Having now discussed the complex topic of infringement of copyright and touched on infringement of database right by AI tech companies and how they may minimize the risk of liability, I will discuss in a second article (Part II) the questions whether copyright does indeed subsist in works produced by such an AI system and if so who may own copyright. In Part III, I will show some fun and subversive methods developed by content creators to ‘play’ AI systems to reveal some of its problematic features we must be aware of.

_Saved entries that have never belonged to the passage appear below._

(* ===== verification/FdContext.v ===== *)
(** * Event registrations of a descriptor

    Models [FdContext] and the registered tasks of [FdContextManager]
    ([sylar/coroutine/coro20/fdContext.cc]) and [IOManager::stateSync]
    ([ioManager.cc]), which copies the events of a context into epoll.

    The kernel's epoll instance is a parameter: a state with [epoll_ctl], which may
    fail, [close], and the interest list it keeps, with their documented behaviour
    as laws. *)

From stdpp Require Import gmap.
From S2P Require Import Prelude TaskCoro.

(** ** The kernel's side *)

Inductive epoll_op := EPOLL_CTL_ADD | EPOLL_CTL_MOD | EPOLL_CTL_DEL.

Definition ENOENT : Z := 2.
Definition EEXIST : Z := 17.

(** [epoll_ctl] is 0 or the error number: [EBADF], [EPERM], [ENOMEM] or [ENOSPC]
    whenever the kernel has a reason, [EEXIST] and [ENOENT] only when the interest
    list gives it.  A call that fails changes nothing, one that succeeds the entry
    of its descriptor only.  Closing a descriptor removes its entry, or leaves it
    when a duplicate of the descriptor is open. *)
Class Epoll (K : Type) := {
  epoll_ctl : K -> epoll_op -> Z -> Z -> Z * K;
  close_fd : K -> Z -> K;
  interest : K -> Z -> option Z;
  ctl_done : forall k op fd ev, (epoll_ctl k op fd ev).1 = 0 ->
    interest (epoll_ctl k op fd ev).2 fd = match op with EPOLL_CTL_DEL => None | _ => Some ev end;
  ctl_failed : forall k op fd ev, (epoll_ctl k op fd ev).1 <> 0 ->
    interest (epoll_ctl k op fd ev).2 fd = interest k fd;
  ctl_others : forall k op fd ev fd', fd' <> fd -> interest (epoll_ctl k op fd ev).2 fd' = interest k fd';
  ctl_eexist : forall k op fd ev, (epoll_ctl k op fd ev).1 = EEXIST -> op = EPOLL_CTL_ADD /\ interest k fd <> None;
  ctl_enoent : forall k op fd ev, (epoll_ctl k op fd ev).1 = ENOENT -> op <> EPOLL_CTL_ADD /\ interest k fd = None;
  close_entry : forall k fd, interest (close_fd k fd) fd = None \/ interest (close_fd k fd) fd = interest k fd;
  close_others : forall k fd fd', fd' <> fd -> interest (close_fd k fd) fd' = interest k fd';
}.

(** ** [FdContext] *)

Definition NONE : Z := 0.
Definition READ : Z := 1.                (* EPOLLIN *)
Definition WRITE : Z := 4.               (* EPOLLOUT *)
Definition EPOLLET : Z := 2 ^ 31.

Record FdContext := mk_ctx {
  m_fd : Z;
  m_event : Z;
  m_cb_read : TaskCoro20;
  m_cb_write : TaskCoro20;
}.

Definition FdContext_ctor (fd : Z) : FdContext := mk_ctx fd NONE TaskCoro20_default TaskCoro20_default.

(** [addEvent]: the task is moved into the slots, the read slot first. *)
Definition addEvent (event : Z) (task : TaskCoro20) (c : FdContext) : FdContext :=
  let ev := m_event c ||| event in
  let (rd, task) := if truthy (event & READ) then move task else (m_cb_read c, task) in
  let (wr, _) := if truthy (event & WRITE) then move task else (m_cb_write c, task) in
  mk_ctx (m_fd c) ev rd wr.

Definition delEvent (event : Z) (c : FdContext) : FdContext :=
  let ev := m_event c & Z.lnot event in
  mk_ctx (m_fd c) ev
    (if negb (truthy (ev & READ)) then reset (m_cb_read c) else m_cb_read c)
    (if negb (truthy (ev & WRITE)) then reset (m_cb_write c) else m_cb_write c).

Definition reset_ctx (c : FdContext) : FdContext :=
  mk_ctx (m_fd c) NONE (reset (m_cb_read c)) (reset (m_cb_write c)).

Definition hasEvent (c : FdContext) : bool := truthy (m_event c).

(** One slot of [trigger]: a clone of the callback runs, if it is legal.  [None]
    is an exception of the clone. *)
Definition trigger_slot (cb : TaskCoro20) : option (list nat) :=
  match clone cb with
  | None => None
  | Some t =>
      if isLegal t then
        match start true t with
        | St_call f _ => Some [f]
        | St_nothing => Some []
        | _ => None
        end
      else Some []
  end.

(** [trigger]: the functions started, in order. *)
Definition trigger (event : Z) (c : FdContext) : option (list nat) :=
  let merge := m_event c & event in
  let rd := if truthy (merge & READ) then trigger_slot (m_cb_read c) else Some [] in
  match rd with
  | None => None
  | Some r =>
      let wr := if truthy (merge & WRITE) then trigger_slot (m_cb_write c) else Some [] in
      match wr with Some w => Some (r ++ w) | None => None end
  end.

(** ** Registered tasks *)

Inductive RegistedTask :=
  | DEL_TASK (event : Z)
  | ADD_TASK (event : Z) (task : TaskCoro20)
  | TRIGGER_TASK (event : Z)
  | CLOSE_TASK
  | CLOSE_TASK_NOCLOSEFD.

(** What a run makes visible: functions started, [co_close] called. *)
Inductive visible :=
  | called (f : nat)
  | co_closed (fd : Z) (mod_ : Z).

Section sync.
Context {K : Type} `{Epoll K} (m_eventFd : Z).

(** [stateSync]: the operation it chooses, and its result. *)
Definition sync_op (origin_event new_event : Z) : epoll_op :=
  if (new_event =? NONE) && negb (origin_event =? NONE) then EPOLL_CTL_DEL
  else if (origin_event =? NONE) && negb (new_event =? NONE) then EPOLL_CTL_ADD
  else EPOLL_CTL_MOD.

Definition stateSync (c : FdContext) (origin_event : Z) (k : K) : Z * K :=
  let new_event := m_event c in
  if (new_event =? origin_event) || (m_fd c =? m_eventFd) then (0, k)
  else epoll_ctl k (sync_op origin_event new_event) (m_fd c) (new_event ||| EPOLLET).

(** [run] of each kind of task; [cb] tells whether the task carries a
    synchronisation callback, which is always [stateSync].  The result is the
    context, the kernel, the result of the callback and what was visible. *)
Definition run (cb : bool) (t : RegistedTask) (c : FdContext) (k : K)
    : option (FdContext * K * Z * list visible) :=
  let origin_state := m_event c in
  let sync c := if cb then stateSync c origin_state k else (0, k) in
  match t with
  | DEL_TASK event =>
      let c := delEvent event c in
      let (rc, k) := sync c in Some (c, k, rc, [])
  | ADD_TASK event task =>
      let c := addEvent event task c in
      let (rc, k) := sync c in Some (c, k, rc, [])
  | TRIGGER_TASK event =>
      match trigger event c with
      | None => None
      | Some fs => let (rc, k) := sync c in Some (c, k, rc, map called fs)
      end
  | CLOSE_TASK =>
      let fd := m_fd c in
      let c := reset_ctx c in
      let (rc, k) := sync c in Some (c, k, rc, [co_closed fd 0])
  | CLOSE_TASK_NOCLOSEFD =>
      let fd := m_fd c in
      let c := reset_ctx c in
      let (rc, k) := sync c in Some (c, k, rc, [co_closed fd 1])
  end.

(** The tasks of a queue, run one after the other ([solveSingleTask]); [None]
    is an exception, the results of the callbacks are collected. *)
Fixpoint run_all (ts : list RegistedTask) (c : FdContext) (k : K)
    : option (FdContext * K * list Z * list visible) :=
  match ts with
  | [] => Some (c, k, [], [])
  | t :: ts =>
      match run true t c k with
      | None => None
      | Some (c, k, rc, vs) =>
          match run_all ts c k with
          | None => None
          | Some (c, k, rcs, vs') => Some (c, k, rc :: rcs, vs ++ vs')
          end
      end
  end.
End sync.

(** ** The registered events and the kernel agree *)

Definition wanted (c : FdContext) : option Z :=
  if m_event c =? NONE then None else Some (m_event c ||| EPOLLET).

(** A slot holds nothing that could be started when its event is not set, and the
    callbacks of the context can be cloned. *)
Definition slot_ok (set : bool) (cb : TaskCoro20) : Prop :=
  clone cb <> None /\ (set = false -> trigger_slot cb = Some []).

Record ctx_ok (c : FdContext) : Prop := mk_ctx_ok {
  co_range : 0 <= m_event c;
  co_read : slot_ok (truthy (m_event c & READ)) (m_cb_read c);
  co_write : slot_ok (truthy (m_event c & WRITE)) (m_cb_write c);
}.

(** The tasks that callers register: the event of an addition is not negative, and
    its task can be cloned. *)
Definition task_ok (t : RegistedTask) : Prop :=
  match t with
  | ADD_TASK event task => 0 <= event /\ clone task <> None
  | _ => True
  end.

Lemma trigger_slot_total cb : clone cb <> None -> exists fs, trigger_slot cb = Some fs.
Proof.
  unfold trigger_slot, clone, create_coro. intros Hc.
  destruct (m_type cb) eqn:Et; cbn; [by eexists| |].
  - destruct (m_coro_task cb) as [g|]; [|done]. cbn. by eexists.
  - destruct (m_func_task cb) as [f|]; cbn; by eexists.
Qed.

Lemma slot_reset b cb : slot_ok b (reset cb).
Proof. by split. Qed.

Lemma slot_moved b t : slot_ok b (move t).2.
Proof. by split. Qed.

Lemma addEvent_ok event task c :
  ctx_ok c -> 0 <= event -> clone task <> None -> ctx_ok (addEvent event task c).
Proof.
  intros [Hr H1 H2] He Ht. assert (Hmono : forall b, truthy (event & b) = false ->
    truthy ((m_event c ||| event) & b) = truthy (m_event c & b)).
  { intros b Hb. apply truthy_false in Hb. by rewrite Z.land_lor_distr_l, Hb, Z.lor_0_r. }
  assert (Hset : forall b, truthy (event & b) = true -> truthy ((m_event c ||| event) & b) = true).
  { intros b Hb. apply truthy_spec in Hb. apply truthy_spec. rewrite Z.land_lor_distr_l.
    intros E. apply Z.lor_eq_0_iff in E as [_ E]. done. }
  split; unfold addEvent.
  - destruct (truthy (event & READ)), (truthy (event & WRITE)); cbn; apply Z.lor_nonneg; lia.
  - destruct (truthy (event & READ)) eqn:E1, (truthy (event & WRITE)) eqn:E2; cbn [move m_event m_cb_read];
      rewrite ?(Hset READ E1), ?(Hmono READ E1); first [done | by split].
  - destruct (truthy (event & READ)) eqn:E1, (truthy (event & WRITE)) eqn:E2;
      cbn [move m_event m_cb_write]; rewrite ?(Hset WRITE E2), ?(Hmono WRITE E2); first [done | by split].
Qed.

Lemma delEvent_ok event c : ctx_ok c -> ctx_ok (delEvent event c).
Proof.
  intros [Hr [H1 _] [H2 _]]. split; unfold delEvent; cbn [m_event m_cb_read m_cb_write].
  - apply Z.land_nonneg. by left.
  - destruct (truthy _); cbn [negb]; by split.
  - destruct (truthy _); cbn [negb]; by split.
Qed.

Lemma reset_ctx_ok c : ctx_ok (reset_ctx c).
Proof. split; [done|by split..]. Qed.

Lemma ctor_ok fd : ctx_ok (FdContext_ctor fd).
Proof. split; [done|by split..]. Qed.

Lemma trigger_total event c : ctx_ok c -> exists fs, trigger event c = Some fs.
Proof.
  intros [_ [H1 _] [H2 _]]. unfold trigger.
  destruct (trigger_slot_total _ H1) as [r ->], (trigger_slot_total _ H2) as [w ->].
  destruct (truthy _), (truthy _); by eexists.
Qed.

#[export] Hint Resolve addEvent_ok delEvent_ok reset_ctx_ok ctor_ok : sylar.

(** The error of the first call that failed. *)
Fixpoint first_failure (rcs : list Z) : option Z :=
  match rcs with
  | [] => None
  | rc :: rcs => if rc =? 0 then first_failure rcs else Some rc
  end.

(** It is not that the call did not fit the interest list. *)
Definition fitting (rcs : list Z) : Prop :=
  forall rc, first_failure rcs = Some rc -> rc <> EEXIST /\ rc <> ENOENT.

Lemma fitting_cons rc rcs :
  (rc <> 0 -> rc <> EEXIST /\ rc <> ENOENT) -> (rc = 0 -> fitting rcs) -> fitting (rc :: rcs).
Proof.
  unfold fitting. cbn [first_failure]. destruct (Z.eqb_spec rc 0) as [->|Hne]; [by auto|]. intros H _ rc' [= <-]. auto.
Qed.

Section agree.
Context {K : Type} `{Epoll K} (m_eventFd : Z).

(** A change of the events of a context, from a kernel that agrees with it: when the
    call succeeds the kernel agrees with the new ones, and it does not fail because
    of the interest list.  Other descriptors are not touched. *)
Lemma stateSync_agrees c c' k :
  m_fd c' = m_fd c -> m_fd c <> m_eventFd ->
  (forall fd, fd <> m_fd c -> interest (stateSync m_eventFd c' (m_event c) k).2 fd = interest k fd) /\
  (interest k (m_fd c) = wanted c ->
    ((stateSync m_eventFd c' (m_event c) k).1 = 0 -> interest (stateSync m_eventFd c' (m_event c) k).2 (m_fd c) = wanted c') /\
    (stateSync m_eventFd c' (m_event c) k).1 <> EEXIST /\ (stateSync m_eventFd c' (m_event c) k).1 <> ENOENT).
Proof.
  intros Hfd Hne. unfold stateSync. rewrite Hfd.
  destruct (Z.eqb_spec (m_event c') (m_event c)) as [E1|E1]; cbn [orb].
  { split; [done|]. cbn [fst snd]. intros ->. unfold wanted. by rewrite E1. }
  rewrite (proj2 (Z.eqb_neq (m_fd c) m_eventFd)) by done. set (op := sync_op _ _). set (ev := _ ||| EPOLLET).
  split; [intros fd Hf; by apply ctl_others|]. intros Hw. split.
  - intros H0. rewrite ctl_done by done. unfold op, sync_op, wanted, ev in *.
    destruct (Z.eqb_spec (m_event c') NONE), (Z.eqb_spec (m_event c) NONE); cbn [andb negb]; congruence.
  - split; intros Herr; [apply ctl_eexist in Herr as [Hop Hi]|apply ctl_enoent in Herr as [Hop Hi]];
      rewrite Hw in Hi; unfold op, sync_op, wanted in *;
      destruct (Z.eqb_spec (m_event c') NONE), (Z.eqb_spec (m_event c) NONE); cbn [andb negb] in *; congruence.
Qed.

Lemma run_agrees t c k :
  ctx_ok c -> task_ok t -> m_fd c <> m_eventFd ->
  exists c' k' rc vs, run m_eventFd true t c k = Some (c', k', rc, vs) /\ ctx_ok c' /\ m_fd c' = m_fd c /\
    (forall fd, fd <> m_fd c -> interest k' fd = interest k fd) /\
    (interest k (m_fd c) = wanted c ->
      (rc = 0 -> interest k' (m_fd c) = wanted c') /\ rc <> EEXIST /\ rc <> ENOENT).
Proof.
  intros Hc Ht Hne.
  assert (Hgo : forall c' (vs : list visible), ctx_ok c' -> m_fd c' = m_fd c ->
    exists c2 k' rc vs', (let (rc, k0) := stateSync m_eventFd c' (m_event c) k in Some (c', k0, rc, vs)) = Some (c2, k', rc, vs')
      /\ ctx_ok c2 /\ m_fd c2 = m_fd c /\ (forall fd, fd <> m_fd c -> interest k' fd = interest k fd) /\
      (interest k (m_fd c) = wanted c ->
        (rc = 0 -> interest k' (m_fd c) = wanted c2) /\ rc <> EEXIST /\ rc <> ENOENT)).
  { intros c' vs Hok Hfd. pose proof (stateSync_agrees c c' k Hfd Hne) as [Ho Hs].
    destruct (stateSync m_eventFd c' (m_event c) k) as [rc k']. by exists c', k', rc, vs. }
  destruct t as [event|event task|event| |]; cbn [run].
  - apply Hgo; [by apply delEvent_ok|done].
  - destruct Ht. apply Hgo; [by apply addEvent_ok|]. unfold addEvent. by repeat case_match; simplify_eq.
  - destruct (trigger_total event c Hc) as [fs ->]. by apply Hgo.
  - apply Hgo; [apply reset_ctx_ok|done].
  - apply Hgo; [apply reset_ctx_ok|done].
Qed.

Lemma run_all_agrees ts : forall c k,
  ctx_ok c -> Forall task_ok ts -> m_fd c <> m_eventFd ->
  exists c' k' rcs vs, run_all m_eventFd ts c k = Some (c', k', rcs, vs) /\ ctx_ok c' /\ m_fd c' = m_fd c /\
    (forall fd, fd <> m_fd c -> interest k' fd = interest k fd) /\
    (interest k (m_fd c) = wanted c ->
      (Forall (eq 0) rcs -> interest k' (m_fd c) = wanted c') /\ fitting rcs).
Proof.
  induction ts as [|t ts IH]; intros c k Hc Hts Hne; cbn [run_all].
  { exists c, k, [], []. by split_and!. }
  inversion_clear Hts as [|? ? Ht Hts'].
  destruct (run_agrees t c k Hc Ht Hne) as (c1 & k1 & rc & vs1 & -> & Hc1 & Hfd1 & Ho1 & Hw1).
  rewrite <- Hfd1 in Hne.
  destruct (IH c1 k1 Hc1 Hts' Hne) as (c2 & k2 & rcs & vs & -> & Hc2 & Hfd2 & Ho2 & Hw2).
  eexists c2, k2, _, _. split; [done|]. rewrite Hfd1 in *. split_and!; try done.
  { intros fd Hfd. by rewrite Ho2, Ho1. }
  intros Hw. destruct (Hw1 Hw) as (Hok & Hne1 & Hne2). split.
  - intros [<- Hz]%Forall_cons. by apply Hw2; [apply Hok|].
  - apply fitting_cons; [done|]. intros Hz. by apply Hw2, Hok.
Qed.
End agree.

 This section implements section 5(1) of Directive 2001/29/EC of 22 May 2001 on the harmonization of certain aspects of copyright and related rights in the information society. ‘Lawful use of the work’ is not further defined in the Directive apart from comments in recital (33) of the Directive, which state that ‘The acts of reproduction concerned should have no separate economic value on their own’ and ‘A use should be considered lawful where it is authorized by the rightholder or not restricted by law’.
 Infopac International A/S v Danske Dagblades Forening [ECLI:EU:C 2009: 465] (Case C-5.08) (Infopac I) discusses whether an extract of a newspaper article consisting of only 11 words could be an infringement of the original literary work. It emphasized that a work is infringing copyright only if the subject matter reproduced is original in the sense that it is the ‘author’s own intellectual creation’. Furthermore, it was held that the output of the system, namely extracts of newspaper articles, which have been scanned, analysed and then made available to clients of Infopac in the form of printed extracts of only 11 words, is not deemed ‘a transient act’ for the purpose of Article 5 of the Directive.